Lynn Japinga is substituting for Steve Mathonnet-VanderWell who is on sabbatical. If
you are desperate for more information about the RCA’s Synod of 1969, you can check
out her forthcoming book, Loyalty and Loss (or whatever title the editor chooses), early
(In memory of the Rev. Carl Schroeder, who entered the nearer presence of God on Sept.
“If that happens I’ll leave the RCA.”
I’ve heard or read that sentiment several times since the General Synod meeting in June.
The RCA is once again fighting about homosexuality and the role of women. At heart,
though, the debate is about biblical interpretation and the nature of the church. The
threats to leave remind me of another time in the RCA’s history.
In 1969, after bruising battles over a proposed merger with the Southern Presbyterians,
membership in Churches of Christ Uniting (COCU), membership in the National Council
of Churches, and RCA students resisting the draft, General Synod delegates were tired,
frustrated and angry with each other. On the second to the last day of Synod, after a close
and contentious vote, Harold Schut, a pastor from Scotia, New York, offered a motion to
the Synod. Since the RCA was so bitterly divided, he said, it should consider an orderly
dissolution of the denomination. Neither side would leave; neither side would win. The
whole denomination would simply cease to exist.
In 2004, I spoke with Carl Schroeder, who attended that Synod. He had served as a
missionary in Taiwan before becoming Minister of Evangelism for the RCA in 1969.
Thirty-five years later, he was almost in tears when he described the unfolding events.
It was such a mess, he said. There was so much sadness. Delegates wondered whether
it would be worth the effort to put the church together again. Schroeder was particularly
disappointed by the failure of the merger with the Southern Presbyterians, and he saw
little future for the RCA as a separate denomination. He considered leaving the RCA, but
he finally decided that “who I was, where I came from, who nurtured me, who paid for
my education, who paid my salary … it was the people I was so upset with, and I could
not just pick up and leave.” In the end, his loyalty to the whole RCA transcended his
irritation with some of its members and decisions.

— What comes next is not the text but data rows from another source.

(* ===== verification/KStdlib.v ===== *)
(** * The kernel's memory and string routines: kernel/src/sys/stdlib.c

    [memcpy], [memmove], [memset], [bzero], [memcmp] and the string scans, for
    each architecture the kernel builds for, on the memory of [Mem].  Regions
    do not wrap around the end of the address space.  The [ldp]/[stp] pairs of
    AArch64 load both words before either is stored; the [rep] instructions of
    x86 are their byte loops, in the direction the direction flag selects. *)

From S2P Require Import Prelude Mem Arith.

Inductive arch := x86_64 | aarch64 | riscv64 | loongarch64.
#[global] Instance arch_eq_dec : EqDecision arch.
Proof. solve_decision. Defined.

Definition is_x86 (a : arch) : bool := bool_decide (a = x86_64).
Definition is_aarch64 (a : arch) : bool := bool_decide (a = aarch64).
Definition is_riscv64 (a : arch) : bool := bool_decide (a = riscv64).

(** ** Copying *)

(** One assignment between pointers to a type of [sz] bytes. *)
Definition move (sz : nat) (m : mem) (dst src : Z) : mem :=
  store sz m dst (load sz m src).
(** [ldp] from [src], then [stp] to [dst]. *)
Definition move_pair (m : mem) (dst src : Z) : mem :=
  let left_ch := load 8 m src in
  let right_ch := load 8 m (src + 8) in
  store 8 (store 8 m dst left_ch) (dst + 8) right_ch.
(* ===== verification/Buffers.v ===== *)
(** * Buffers: lib/adt/mutable_buffer.c, growable_buffer.c, array.c, string.c and string_view.c

    Buffers are structures that point into the memory of [Mem]; the theorems
    read their contents back as lists of bytes.  The growable buffer and its
    clients run against the [Allocator] interface. *)

From S2P Require Import Prelude Mem Alloc Arith Range KStdlib.

(** ** lib/adt/string_view.c *)

Module StringView.

Record string_view := SV { sv_begin : Z; sv_length : Z }.

Definition sv_create_nocheck (c_str length : Z) : string_view := SV c_str (u32 length).
Definition sv_create_end (c_str end_ : Z) : outcome string_view :=
  _ ← c_assert (c_str <=? end_);
  Ok (sv_create_nocheck c_str (distance c_str end_)).
Definition sv_create_length (c_str length : Z) : outcome string_view :=
  _ ← check_add_assert_w 64 c_str length;
  Ok (sv_create_nocheck c_str length).
Definition sv_has_index (sv : string_view) (index : Z) : bool :=
  index_in_bounds index (sv_length sv).
Definition sv_has_index_range (sv : string_view) (r : range) : bool :=
  index_range_in_bounds r (sv_length sv).
Definition sv_substring_length (sv : string_view) (index length : Z) : outcome string_view :=
  _ ← c_assert (sv_has_index_range sv (Range index length));
  sv_create_length (sv_begin sv + index) length.
Definition sv_substring_from (sv : string_view) (index : Z) : outcome string_view :=
  _ ← c_assert ((index =? sv_length sv) || sv_has_index sv index);
  sv_create_length (sv_begin sv + index) (u32 (sv_length sv - index)).
Definition sv_substring_upto (sv : string_view) (index : Z) : outcome string_view :=
  _ ← c_assert ((index =? sv_length sv) || sv_has_index sv index);
  sv_create_length (sv_begin sv) index.
(** [empty] is the address of the literal that [SV_EMPTY] points to. *)
Definition sv_drop_front (empty : Z) (sv : string_view) : string_view :=
  if negb (sv_length sv =? 0)
  then sv_create_nocheck (sv_begin sv + 1) (sv_length sv - 1)
  else SV empty 0.
Definition sv_end (sv : string_view) : Z := sv_begin sv + sv_length sv.
Definition sv_front (m : mem) (sv : string_view) : outcome Z :=
  _ ← c_assert (negb (sv_length sv =? 0)); Ok (m (sv_begin sv)).
Definition sv_back (m : mem) (sv : string_view) : outcome Z :=
  _ ← c_assert (negb (sv_length sv =? 0)); Ok (m (sv_begin sv + (sv_length sv - 1))).
Definition sv_compare (a : arch) (m : mem) (sv sv2 : string_view) : Z :=
  if sv_length sv2 <? sv_length sv then
    if sv_length sv2 =? 0 then as_char a (m (sv_begin sv))
    else strncmp a m (sv_begin sv) (sv_begin sv2) (sv_length sv2)
  else if sv_length sv <? sv_length sv2 then
    if sv_length sv =? 0 then - as_char a (m (sv_begin sv2))
    else strncmp a m (sv_begin sv) (sv_begin sv2) (sv_length sv)
  else if sv_length sv =? 0 then 0
  else strncmp a m (sv_begin sv) (sv_begin sv2) (sv_length sv).
Definition sv_equals (a : arch) (m : mem) (sv sv2 : string_view) : bool :=
  if negb (sv_length sv =? sv_length sv2) then false
  else if sv_length sv =? 0 then true
  else strncmp a m (sv_begin sv) (sv_begin sv2) (sv_length sv) =? 0.
Definition sv_has_prefix (a : arch) (m : mem) (sv prefix : string_view) : bool :=
  if sv_length sv <? sv_length prefix then false
  else strncmp a m (sv_begin sv) (sv_begin prefix) (sv_length prefix) =? 0.
Definition sv_has_suffix (a : arch) (m : mem) (sv suffix : string_view) : bool :=
  if sv_length sv <? sv_length suffix then false
  else let index := u32 (sv_length sv - sv_length suffix) in
       strncmp a m (sv_begin sv + index) (sv_begin suffix) (sv_length suffix) =? 0.

(** The characters of a view. *)
Definition sv_chars (m : mem) (sv : string_view) : list Z :=
  bytes_at m (sv_begin sv) (Z.to_nat (sv_length sv)).

Lemma as_char_inj a x y : is_u8 x -> is_u8 y -> as_char a x = as_char a y -> x = y.
Proof.
  unfold as_char, to_signed, is_u. intros Hx Hy.
  rewrite !wrap_small by (unfold is_u; lia).
  destruct a; auto; destruct (Z.ltb_spec x (2 ^ (8 - 1))), (Z.ltb_spec y (2 ^ (8 - 1))); lia.
Qed.

(** The kernel's [strncmp] returns 0 exactly when the first [n] characters agree. *)
Lemma strncmp_zero_iff a m p q n : mem_ok m -> 0 <= n ->
  strncmp a m p q n = 0 <->
  bytes_at m p (Z.to_nat n) = bytes_at m q (Z.to_nat n).
Proof.
  intros Hm _. unfold strncmp. generalize (Z.to_nat n). intros k. revert p q.
  induction k as [|k IH]; intros p q; cbn [strncmp_loop bytes_at]; [tauto|].
  destruct (Z.eqb_spec (m p) (m q)) as [E|E]; cbn [negb].
  - rewrite IH, E. split; [intros ->; reflexivity|intros [=]; auto].
  - split; [|intros [=]; congruence]. intros H. exfalso. apply E.
    apply (as_char_inj a); [apply Hm|apply Hm|lia].
Qed.

(** [sv_equals], [sv_has_prefix] and [sv_has_suffix] decide equality, prefix
    and suffix of the characters of the views. *)
Theorem sv_tests_correct a m sv sv2 : mem_ok m ->
  is_u32 (sv_length sv) -> is_u32 (sv_length sv2) ->
  (sv_equals a m sv sv2 = true <-> sv_chars m sv = sv_chars m sv2) /\
  (sv_has_prefix a m sv sv2 = true <-> sv_chars m sv2 `prefix_of` sv_chars m sv) /\
  (sv_has_suffix a m sv sv2 = true <-> sv_chars m sv2 `suffix_of` sv_chars m sv).
Proof.
  intros Hm [H1 H1'] [H2 H2']. unfold sv_equals, sv_has_prefix, sv_has_suffix, sv_chars.
  assert (LE : forall k1 k2 p q, bytes_at m p k1 = bytes_at m q k2 -> k1 = k2).
  { intros k1 k2 p q E. apply (f_equal length) in E. rewrite !length_bytes_at in E. exact E. }
  split; [|split].
  - destruct (Z.eqb_spec (sv_length sv) (sv_length sv2)) as [E|E]; cbn [negb].
    + rewrite <- E. destruct (Z.eqb_spec (sv_length sv) 0) as [->|]; [cbn; tauto|].
      rewrite Z.eqb_eq. apply strncmp_zero_iff; auto.
    + split; [discriminate|]. intros H. apply LE in H. lia.
  - destruct (Z.ltb_spec (sv_length sv) (sv_length sv2)) as [E|E].
    + split; [discriminate|]. intros H. apply prefix_length in H.
      rewrite !length_bytes_at in H. lia.
    + rewrite Z.eqb_eq, strncmp_zero_iff by auto.
      replace (Z.to_nat (sv_length sv))
        with (Z.to_nat (sv_length sv2) + Z.to_nat (sv_length sv - sv_length sv2))%nat by lia.
      rewrite bytes_at_app. split; [intros <-; apply prefix_app_r; reflexivity|].
      intros [l E']. apply app_inj_1 in E' as [E' _]; [auto|]. rewrite !length_bytes_at; auto.
  - destruct (Z.ltb_spec (sv_length sv) (sv_length sv2)) as [E|E].
    + split; [discriminate|]. intros H. apply suffix_length in H.
      rewrite !length_bytes_at in H. lia.
    + rewrite Z.eqb_eq, strncmp_zero_iff, wrap_small by (auto || unfold is_u in *; lia).
      replace (Z.to_nat (sv_length sv))
        with (Z.to_nat (sv_length sv - sv_length sv2) + Z.to_nat (sv_length sv2))%nat by lia.
      rewrite bytes_at_app, Z2Nat.id by lia.
      split; [intros <-; apply suffix_app_r; reflexivity|].
      intros [l E']. apply app_inj_2 in E' as [_ E']; [auto|]. rewrite !length_bytes_at; auto.
Qed.

Lemma sv_tests_correct_witness :
  let m := mem_of 16 [97; 98; 99; 98; 99] in
  (sv_equals x86_64 m (SV 16 3) (SV 19 2) = true <->
     sv_chars m (SV 16 3) = sv_chars m (SV 19 2)) /\
  (sv_has_prefix x86_64 m (SV 16 3) (SV 19 2) = true <->
     sv_chars m (SV 19 2) `prefix_of` sv_chars m (SV 16 3)) /\
  (sv_has_suffix x86_64 m (SV 16 3) (SV 19 2) = true <->
     sv_chars m (SV 19 2) `suffix_of` sv_chars m (SV 16 3)).
Proof.
  apply (sv_tests_correct x86_64 (mem_of 16 [97; 98; 99; 98; 99]) (SV 16 3) (SV 19 2));
    [|unfold is_u; cbn; lia|unfold is_u; cbn; lia].
  apply mem_of_ok. unfold is_u. repeat constructor; lia.
Defined.

End StringView.

(** ** lib/adt/mutable_buffer.c *)

Module MBuffer.
Import StringView.

Record mutable_buffer := MB { mb_begin : Z; mb_end : Z; mb_index : Z }.

Definition mbuffer_open_static (buffer used capacity : Z) : mutable_buffer :=
  MB buffer (buffer + capacity) used.
Definition mbuffer_open (buffer used capacity : Z) : outcome mutable_buffer :=
  _ ← c_assert (used <=? capacity);
  _ ← check_add_assert_w 64 buffer used;
  Ok (mbuffer_open_static buffer used capacity).
Definition mbuffer_current_ptr (mb : mutable_buffer) : Z := mb_begin mb + mb_index mb.
Definition mbuffer_free_space (mb : mutable_buffer) : Z :=
  u32 (distance (mbuffer_current_ptr mb) (mb_end mb)).
Definition mbuffer_used_size (mb : mutable_buffer) : Z := mb_index mb.
Definition mbuffer_capacity (mb : mutable_buffer) : Z :=
  u32 (distance (mb_begin mb) (mb_end mb)).
Definition mbuffer_can_add_size (mb : mutable_buffer) (size : Z) : bool :=
  size <=? mbuffer_free_space mb.
Definition mbuffer_empty (mb : mutable_buffer) : bool := mbuffer_used_size mb =? 0.
Definition mbuffer_full (mb : mutable_buffer) : bool :=
  mbuffer_used_size mb =? mbuffer_capacity mb.
(** Returns the amount it could advance by; the index is left alone. *)
Definition mbuffer_increment_ptr (mb : mutable_buffer) (bad_amt : Z) : Z * mutable_buffer :=
  (Z.min (mbuffer_free_space mb) bad_amt, mb).
Definition mbuffer_decrement_ptr (mb : mutable_buffer) (bad_amt : Z) : Z * mutable_buffer :=
  let decrement_amt := Z.min (mbuffer_used_size mb) bad_amt in
  (decrement_amt, MB (mb_begin mb) (mb_end mb) (u32 (mb_index mb - decrement_amt))).
(** The pointer to write to, the clipped length, and the advanced buffer. *)
Definition preprocess_for_append (mb : mutable_buffer) (length : Z)
    : Z * Z * mutable_buffer :=
  let free_space := mbuffer_free_space mb in
  let length := if free_space <=? length then free_space else length in
  let ptr := mbuffer_current_ptr mb in
  (ptr, length, MB (mb_begin mb) (mb_end mb) (u32 (mb_index mb + length))).
Definition mbuffer_append_byte (a : arch) (m : mem) (mb : mutable_buffer) (byte count : Z)
    : outcome (Z * mem * mutable_buffer) :=
  let '(ptr, count, mb) := preprocess_for_append mb count in
  '(m, _) ← memset a m ptr byte count;
  Ok (count, m, mb).
Definition mbuffer_append_data (a : arch) (m : mem) (mb : mutable_buffer) (data length : Z)
    : outcome (Z * mem * mutable_buffer) :=
  let '(ptr, length, mb) := preprocess_for_append mb length in
  '(m, _) ← memcpy a m ptr data length;
  Ok (length, m, mb).
Definition mbuffer_append_sv (a : arch) (m : mem) (mb : mutable_buffer) (sv : string_view) :=
  mbuffer_append_data a m mb (sv_begin sv) (sv_length sv).
Definition mbuffer_truncate (mb : mutable_buffer) (new_used_size : Z) : bool * mutable_buffer :=
  if mbuffer_used_size mb <? new_used_size then (false, mb)
  else (true, MB (mb_begin mb) (mb_end mb) new_used_size).

(** The index stays within the storage, and the capacity is 32-bit. *)
Definition mb_wf (mb : mutable_buffer) : Prop :=
  0 <= mb_begin mb /\ 0 <= mb_index mb /\ mb_begin mb + mb_index mb <= mb_end mb /\
  mb_end mb < 2 ^ 64 /\ mb_end mb - mb_begin mb < 2 ^ 32.
Definition mb_contents (m : mem) (mb : mutable_buffer) : list Z :=
  bytes_at m (mb_begin mb) (Z.to_nat (mb_index mb)).

Lemma mbuffer_free_space_wf mb : mb_wf mb ->
  mbuffer_free_space mb = mb_end mb - (mb_begin mb + mb_index mb).
Proof.
  intros (? & ? & ? & ? & ?). unfold mbuffer_free_space, distance, mbuffer_current_ptr.
  rewrite !wrap_small; unfold is_u; rewrite ?wrap_small; unfold is_u; lia.
Qed.

Lemma preprocess_for_append_spec mb length : mb_wf mb -> 0 <= length ->
  let k := Z.min length (mb_end mb - (mb_begin mb + mb_index mb)) in
  preprocess_for_append mb length =
    (mb_begin mb + mb_index mb, k, MB (mb_begin mb) (mb_end mb) (mb_index mb + k)) /\
  mb_wf (MB (mb_begin mb) (mb_end mb) (mb_index mb + k)) /\ 0 <= k.
Proof.
  intros W Hl k. unfold preprocess_for_append. rewrite mbuffer_free_space_wf by exact W.
  destruct W as (? & ? & ? & ? & ?).
  replace (if _ <=? length then _ else length) with k
    by (unfold k; destruct (Z.leb_spec (mb_end mb - (mb_begin mb + mb_index mb)) length); lia).
  rewrite wrap_small by (unfold is_u; lia).
  split; [reflexivity|]. unfold mb_wf; cbn. lia.
Qed.
(** Updating the byte [q] with a mask of the bits [[k, k + n)]. *)
Lemma byte_bits_set m bm q k n mask v : mem_ok m -> 0 <= k -> 0 <= n -> k + n <= 8 ->
  (forall i, 0 <= i < 8 -> Z.testbit mask i = within k n i) ->
  let m' := upd m (gb_begin bm + q) (set_bits_for_mask 8 (m (gb_begin bm + q)) mask v) in
  bits_set m m' bm (8 * q + k) n v /\ mem_ok m'.
Proof.
  intros Hm Hk Hn Hkn HM m'. split.
  - intros i. unfold m', bm_bit, upd.
    destruct (Z.eqb_spec (gb_begin bm + i / 8) (gb_begin bm + q)) as [E|E].
    + rewrite set_bits_for_mask_testbit, HM by dlia. rewrite E.
      wcase; try dlia; reflexivity.
    + wcase; [dlia|reflexivity].
  - intros x. unfold m', upd. destruct (x =? gb_begin bm + q); [|apply Hm].
    apply set_bits_for_mask_bound; [lia|apply Hm].
Qed.

(** A filled region of bytes. *)
Lemma filled_bits_set m m' bm q n (v : bool) : mem_ok m -> 0 <= n ->
  filled m m' (gb_begin bm + q) n (if v then 255 else 0) ->
  bits_set m m' bm (8 * q) (8 * n) v /\ mem_ok m'.
Proof.
  intros Hm Hn F. split.
  - intros i. unfold bm_bit. rewrite F. wcase; try dlia; [|reflexivity].
    destruct v; [|apply Z.bits_0]. change 255 with (Z.ones 8).
    apply Z.ones_spec_low. dlia.
  - eapply filled_ok; [exact Hm| |exact F]. destruct v; unfold is_u; lia.
Qed.

Lemma ones_shift_within k n i : 0 <= k -> 0 <= n -> 0 <= i < 8 ->
  Z.testbit (u8 (Z.shiftl (Z.ones n) k)) i = within k n i.
Proof.
  intros Hk Hn Hi. rewrite wrap_testbit, Z.shiftl_spec by lia.
  destruct (Z.ltb_spec i 8); [|lia]. cbn [andb].
  rewrite Z.testbit_ones by lia. unfold within.
  destruct (Z.leb_spec 0 (i - k)), (Z.ltb_spec (i - k) n), (Z.leb_spec k i), (Z.ltb_spec i (k + n));
    try lia; reflexivity.
Qed.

Carl and ministers of his generation were very loyal to the RCA. Not that they always fell
into alignment. They could be critical, impatient, and irritated with other RCA members,
and the denomination as a whole. But they had connections. Many of them grew up in
the RCA, and attended an RCA college and seminary. They had friends who were at the
opposite end of the theological spectrum. The denomination meant something to them.
What about now? Are RCA members loyal to one another? To a group such as RCA
Integrity or Room for All or Chicago Invitation? Are they loyal to the denomination as a
whole? Or to God?
When can loyalty no longer be sustained? When we don’t get our way? When the purity
of the church is threatened? When justice is threatened? When the gospel is threatened?
When the denomination does something we don’t like?
If a delegate to the Synod of 2013 made a motion to dissolve the denomination, what
would we do? Has the RCA finally come to a place where people can no longer live
together? If we don’t dissolve, what holds us together?
Readers … insights?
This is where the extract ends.